_Data to examine_:
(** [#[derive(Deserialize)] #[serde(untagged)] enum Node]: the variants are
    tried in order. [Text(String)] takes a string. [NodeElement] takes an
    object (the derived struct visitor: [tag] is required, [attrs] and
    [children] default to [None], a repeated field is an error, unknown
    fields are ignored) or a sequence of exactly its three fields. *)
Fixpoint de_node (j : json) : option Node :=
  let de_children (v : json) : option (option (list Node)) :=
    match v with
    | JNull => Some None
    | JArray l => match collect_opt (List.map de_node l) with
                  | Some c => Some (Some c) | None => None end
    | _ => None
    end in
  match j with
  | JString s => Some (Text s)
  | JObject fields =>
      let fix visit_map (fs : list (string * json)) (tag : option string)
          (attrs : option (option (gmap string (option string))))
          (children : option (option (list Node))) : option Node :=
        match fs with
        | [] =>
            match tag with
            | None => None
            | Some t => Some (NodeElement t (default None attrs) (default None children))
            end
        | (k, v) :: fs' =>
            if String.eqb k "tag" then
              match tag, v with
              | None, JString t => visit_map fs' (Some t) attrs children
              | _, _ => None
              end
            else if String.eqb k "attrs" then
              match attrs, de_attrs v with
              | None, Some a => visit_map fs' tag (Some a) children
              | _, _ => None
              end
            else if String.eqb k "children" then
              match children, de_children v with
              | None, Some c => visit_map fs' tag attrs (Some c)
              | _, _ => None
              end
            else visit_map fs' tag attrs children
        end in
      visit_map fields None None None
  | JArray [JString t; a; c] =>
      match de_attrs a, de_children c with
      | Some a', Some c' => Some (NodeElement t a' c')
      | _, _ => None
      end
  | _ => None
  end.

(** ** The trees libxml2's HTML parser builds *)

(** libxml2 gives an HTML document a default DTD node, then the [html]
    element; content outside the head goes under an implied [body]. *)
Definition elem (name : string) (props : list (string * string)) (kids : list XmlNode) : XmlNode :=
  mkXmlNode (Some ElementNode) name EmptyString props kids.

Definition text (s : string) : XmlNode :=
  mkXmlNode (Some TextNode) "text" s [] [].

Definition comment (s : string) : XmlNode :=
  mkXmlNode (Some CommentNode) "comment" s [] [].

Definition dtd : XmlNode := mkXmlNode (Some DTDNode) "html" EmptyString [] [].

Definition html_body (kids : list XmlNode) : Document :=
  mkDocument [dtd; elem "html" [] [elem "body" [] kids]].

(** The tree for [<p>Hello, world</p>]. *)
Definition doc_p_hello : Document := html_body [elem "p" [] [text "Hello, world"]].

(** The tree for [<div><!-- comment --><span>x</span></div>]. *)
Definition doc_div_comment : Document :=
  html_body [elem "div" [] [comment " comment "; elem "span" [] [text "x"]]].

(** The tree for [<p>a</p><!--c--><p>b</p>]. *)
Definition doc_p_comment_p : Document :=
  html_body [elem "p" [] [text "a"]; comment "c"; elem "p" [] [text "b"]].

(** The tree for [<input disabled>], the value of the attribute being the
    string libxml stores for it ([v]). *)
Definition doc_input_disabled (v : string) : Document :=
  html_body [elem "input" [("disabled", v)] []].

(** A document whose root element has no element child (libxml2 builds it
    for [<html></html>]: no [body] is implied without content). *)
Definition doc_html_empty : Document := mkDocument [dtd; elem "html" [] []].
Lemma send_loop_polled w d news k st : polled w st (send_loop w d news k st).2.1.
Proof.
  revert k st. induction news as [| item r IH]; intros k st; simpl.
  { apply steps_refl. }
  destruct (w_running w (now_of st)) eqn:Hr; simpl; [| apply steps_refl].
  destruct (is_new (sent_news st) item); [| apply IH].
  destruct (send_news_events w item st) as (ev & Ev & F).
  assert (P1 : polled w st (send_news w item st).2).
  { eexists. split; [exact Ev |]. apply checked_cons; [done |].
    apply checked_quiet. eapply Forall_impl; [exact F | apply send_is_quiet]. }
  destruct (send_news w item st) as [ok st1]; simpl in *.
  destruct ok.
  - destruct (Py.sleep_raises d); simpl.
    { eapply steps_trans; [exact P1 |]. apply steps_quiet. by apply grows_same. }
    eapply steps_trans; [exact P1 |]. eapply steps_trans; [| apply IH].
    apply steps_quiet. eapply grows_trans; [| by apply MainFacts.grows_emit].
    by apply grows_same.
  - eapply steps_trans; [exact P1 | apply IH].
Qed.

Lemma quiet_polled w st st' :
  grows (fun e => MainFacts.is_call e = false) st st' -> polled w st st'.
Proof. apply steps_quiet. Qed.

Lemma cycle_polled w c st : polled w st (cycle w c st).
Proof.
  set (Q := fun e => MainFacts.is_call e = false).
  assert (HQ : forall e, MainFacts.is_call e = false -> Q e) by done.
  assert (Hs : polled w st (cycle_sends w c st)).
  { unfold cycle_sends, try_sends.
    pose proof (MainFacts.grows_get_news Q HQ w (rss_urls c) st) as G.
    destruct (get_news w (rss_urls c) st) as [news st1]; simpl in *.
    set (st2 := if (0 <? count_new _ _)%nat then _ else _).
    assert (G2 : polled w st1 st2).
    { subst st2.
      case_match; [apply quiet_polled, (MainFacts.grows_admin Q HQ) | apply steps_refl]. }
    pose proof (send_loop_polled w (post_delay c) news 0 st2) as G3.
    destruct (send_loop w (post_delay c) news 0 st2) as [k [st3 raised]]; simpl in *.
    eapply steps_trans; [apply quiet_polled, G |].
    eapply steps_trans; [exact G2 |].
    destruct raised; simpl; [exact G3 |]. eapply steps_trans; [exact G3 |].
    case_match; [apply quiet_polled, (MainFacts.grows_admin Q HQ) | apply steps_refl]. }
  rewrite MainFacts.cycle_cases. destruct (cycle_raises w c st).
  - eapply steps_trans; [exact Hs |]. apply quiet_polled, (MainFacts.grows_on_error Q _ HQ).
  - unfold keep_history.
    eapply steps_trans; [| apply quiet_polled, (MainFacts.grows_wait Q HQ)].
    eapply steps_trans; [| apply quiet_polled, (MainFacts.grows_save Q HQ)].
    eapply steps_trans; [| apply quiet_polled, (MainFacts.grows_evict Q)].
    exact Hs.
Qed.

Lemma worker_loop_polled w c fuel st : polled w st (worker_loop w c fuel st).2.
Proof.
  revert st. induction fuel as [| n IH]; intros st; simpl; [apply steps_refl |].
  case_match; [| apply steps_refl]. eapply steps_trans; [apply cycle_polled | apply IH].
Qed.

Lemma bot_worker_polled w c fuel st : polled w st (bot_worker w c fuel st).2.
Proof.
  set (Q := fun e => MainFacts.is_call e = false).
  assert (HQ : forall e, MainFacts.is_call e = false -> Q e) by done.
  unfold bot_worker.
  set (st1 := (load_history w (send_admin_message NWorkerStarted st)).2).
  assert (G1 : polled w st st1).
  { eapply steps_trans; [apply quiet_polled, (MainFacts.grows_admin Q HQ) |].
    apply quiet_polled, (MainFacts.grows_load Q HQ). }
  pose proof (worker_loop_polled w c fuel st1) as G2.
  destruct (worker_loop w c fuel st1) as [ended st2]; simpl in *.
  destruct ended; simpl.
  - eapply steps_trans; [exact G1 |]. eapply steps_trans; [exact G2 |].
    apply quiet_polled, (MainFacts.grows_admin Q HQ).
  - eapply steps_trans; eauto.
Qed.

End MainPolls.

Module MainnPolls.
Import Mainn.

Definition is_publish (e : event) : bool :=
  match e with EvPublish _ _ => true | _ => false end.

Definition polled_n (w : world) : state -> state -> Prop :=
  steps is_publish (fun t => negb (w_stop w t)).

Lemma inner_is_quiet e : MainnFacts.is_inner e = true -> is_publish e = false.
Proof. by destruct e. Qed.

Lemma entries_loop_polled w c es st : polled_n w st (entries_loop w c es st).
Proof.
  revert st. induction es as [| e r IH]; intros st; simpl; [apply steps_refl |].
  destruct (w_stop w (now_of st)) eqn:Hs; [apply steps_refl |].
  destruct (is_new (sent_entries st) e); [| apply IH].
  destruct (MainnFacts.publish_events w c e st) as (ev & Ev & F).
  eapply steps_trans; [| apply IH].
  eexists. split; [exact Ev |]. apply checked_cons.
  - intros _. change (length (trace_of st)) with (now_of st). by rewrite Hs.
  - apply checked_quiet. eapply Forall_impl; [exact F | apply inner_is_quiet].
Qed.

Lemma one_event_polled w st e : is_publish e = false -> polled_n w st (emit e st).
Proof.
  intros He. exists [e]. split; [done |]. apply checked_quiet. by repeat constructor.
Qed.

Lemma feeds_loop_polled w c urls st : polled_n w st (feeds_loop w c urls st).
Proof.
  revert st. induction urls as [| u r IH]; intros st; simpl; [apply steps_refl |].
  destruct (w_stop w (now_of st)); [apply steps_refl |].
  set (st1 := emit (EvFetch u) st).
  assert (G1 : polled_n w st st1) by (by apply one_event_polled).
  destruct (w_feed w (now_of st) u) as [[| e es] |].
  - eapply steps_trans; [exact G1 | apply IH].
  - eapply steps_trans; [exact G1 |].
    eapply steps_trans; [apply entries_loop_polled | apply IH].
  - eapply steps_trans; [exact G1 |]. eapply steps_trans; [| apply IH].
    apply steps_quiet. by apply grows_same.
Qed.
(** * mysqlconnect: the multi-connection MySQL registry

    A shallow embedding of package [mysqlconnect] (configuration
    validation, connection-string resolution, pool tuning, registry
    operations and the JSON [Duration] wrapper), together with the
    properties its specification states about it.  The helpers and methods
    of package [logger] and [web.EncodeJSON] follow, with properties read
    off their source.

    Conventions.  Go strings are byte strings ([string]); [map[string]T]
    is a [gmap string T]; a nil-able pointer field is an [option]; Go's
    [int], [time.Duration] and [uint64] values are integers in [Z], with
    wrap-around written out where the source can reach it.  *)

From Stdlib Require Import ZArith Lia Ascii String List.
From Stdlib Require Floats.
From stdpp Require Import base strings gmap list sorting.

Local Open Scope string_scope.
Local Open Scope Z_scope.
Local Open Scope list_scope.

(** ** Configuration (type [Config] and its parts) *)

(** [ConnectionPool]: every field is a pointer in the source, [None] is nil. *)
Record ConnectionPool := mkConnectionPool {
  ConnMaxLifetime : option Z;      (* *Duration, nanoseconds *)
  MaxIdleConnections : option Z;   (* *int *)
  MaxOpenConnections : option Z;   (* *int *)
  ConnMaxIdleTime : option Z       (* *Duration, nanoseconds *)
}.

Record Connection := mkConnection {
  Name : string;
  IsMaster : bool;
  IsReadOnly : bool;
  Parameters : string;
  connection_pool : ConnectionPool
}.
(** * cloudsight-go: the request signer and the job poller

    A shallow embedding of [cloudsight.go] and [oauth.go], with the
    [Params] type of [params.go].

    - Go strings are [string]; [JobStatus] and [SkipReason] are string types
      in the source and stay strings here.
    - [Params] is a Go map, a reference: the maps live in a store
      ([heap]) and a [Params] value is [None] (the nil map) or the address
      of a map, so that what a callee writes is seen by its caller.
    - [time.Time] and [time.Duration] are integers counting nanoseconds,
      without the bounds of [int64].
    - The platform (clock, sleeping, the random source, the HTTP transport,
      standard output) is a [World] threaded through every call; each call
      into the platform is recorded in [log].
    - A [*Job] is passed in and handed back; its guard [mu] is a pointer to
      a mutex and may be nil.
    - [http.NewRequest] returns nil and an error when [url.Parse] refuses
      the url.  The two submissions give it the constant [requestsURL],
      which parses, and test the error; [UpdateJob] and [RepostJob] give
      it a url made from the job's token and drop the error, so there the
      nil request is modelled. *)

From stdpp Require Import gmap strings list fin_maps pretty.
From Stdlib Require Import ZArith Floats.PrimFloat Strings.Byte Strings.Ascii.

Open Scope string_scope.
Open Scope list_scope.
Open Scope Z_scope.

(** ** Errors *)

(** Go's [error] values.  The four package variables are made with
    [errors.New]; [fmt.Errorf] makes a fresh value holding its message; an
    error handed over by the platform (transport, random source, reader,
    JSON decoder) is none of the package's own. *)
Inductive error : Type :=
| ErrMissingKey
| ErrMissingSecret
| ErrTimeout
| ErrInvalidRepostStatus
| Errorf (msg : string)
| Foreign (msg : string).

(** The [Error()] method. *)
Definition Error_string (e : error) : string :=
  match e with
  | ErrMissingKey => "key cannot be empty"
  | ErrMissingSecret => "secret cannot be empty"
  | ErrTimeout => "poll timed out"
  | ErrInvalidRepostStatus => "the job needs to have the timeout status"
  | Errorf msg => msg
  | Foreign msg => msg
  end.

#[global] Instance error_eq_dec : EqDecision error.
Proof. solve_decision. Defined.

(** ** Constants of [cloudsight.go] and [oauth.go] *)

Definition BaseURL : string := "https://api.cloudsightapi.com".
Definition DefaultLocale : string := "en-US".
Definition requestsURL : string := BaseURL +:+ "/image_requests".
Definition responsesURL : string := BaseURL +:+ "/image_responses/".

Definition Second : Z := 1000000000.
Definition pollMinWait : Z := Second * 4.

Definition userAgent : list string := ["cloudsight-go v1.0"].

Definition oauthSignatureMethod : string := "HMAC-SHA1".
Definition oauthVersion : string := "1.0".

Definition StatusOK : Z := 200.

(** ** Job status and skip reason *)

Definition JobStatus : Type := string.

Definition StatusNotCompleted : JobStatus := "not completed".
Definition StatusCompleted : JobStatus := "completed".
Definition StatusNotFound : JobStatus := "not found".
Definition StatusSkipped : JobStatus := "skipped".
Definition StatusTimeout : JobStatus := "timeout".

_Goal of the exercise_: Nothing but the lines from the one holding "(** The [Error()] method. *)" through the last line of the data may be output, and each must match exactly.

_Written response_:
(** The [Error()] method. *)
Definition Error_string (e : error) : string :=
  match e with
  | ErrMissingKey => "key cannot be empty"
  | ErrMissingSecret => "secret cannot be empty"
  | ErrTimeout => "poll timed out"
  | ErrInvalidRepostStatus => "the job needs to have the timeout status"
  | Errorf msg => msg
  | Foreign msg => msg
  end.

#[global] Instance error_eq_dec : EqDecision error.
Proof. solve_decision. Defined.

(** ** Constants of [cloudsight.go] and [oauth.go] *)

Definition BaseURL : string := "https://api.cloudsightapi.com".
Definition DefaultLocale : string := "en-US".
Definition requestsURL : string := BaseURL +:+ "/image_requests".
Definition responsesURL : string := BaseURL +:+ "/image_responses/".

Definition Second : Z := 1000000000.
Definition pollMinWait : Z := Second * 4.

Definition userAgent : list string := ["cloudsight-go v1.0"].

Definition oauthSignatureMethod : string := "HMAC-SHA1".
Definition oauthVersion : string := "1.0".

Definition StatusOK : Z := 200.

(** ** Job status and skip reason *)

Definition JobStatus : Type := string.

Definition StatusNotCompleted : JobStatus := "not completed".
Definition StatusCompleted : JobStatus := "completed".
Definition StatusNotFound : JobStatus := "not found".
Definition StatusSkipped : JobStatus := "skipped".
Definition StatusTimeout : JobStatus := "timeout".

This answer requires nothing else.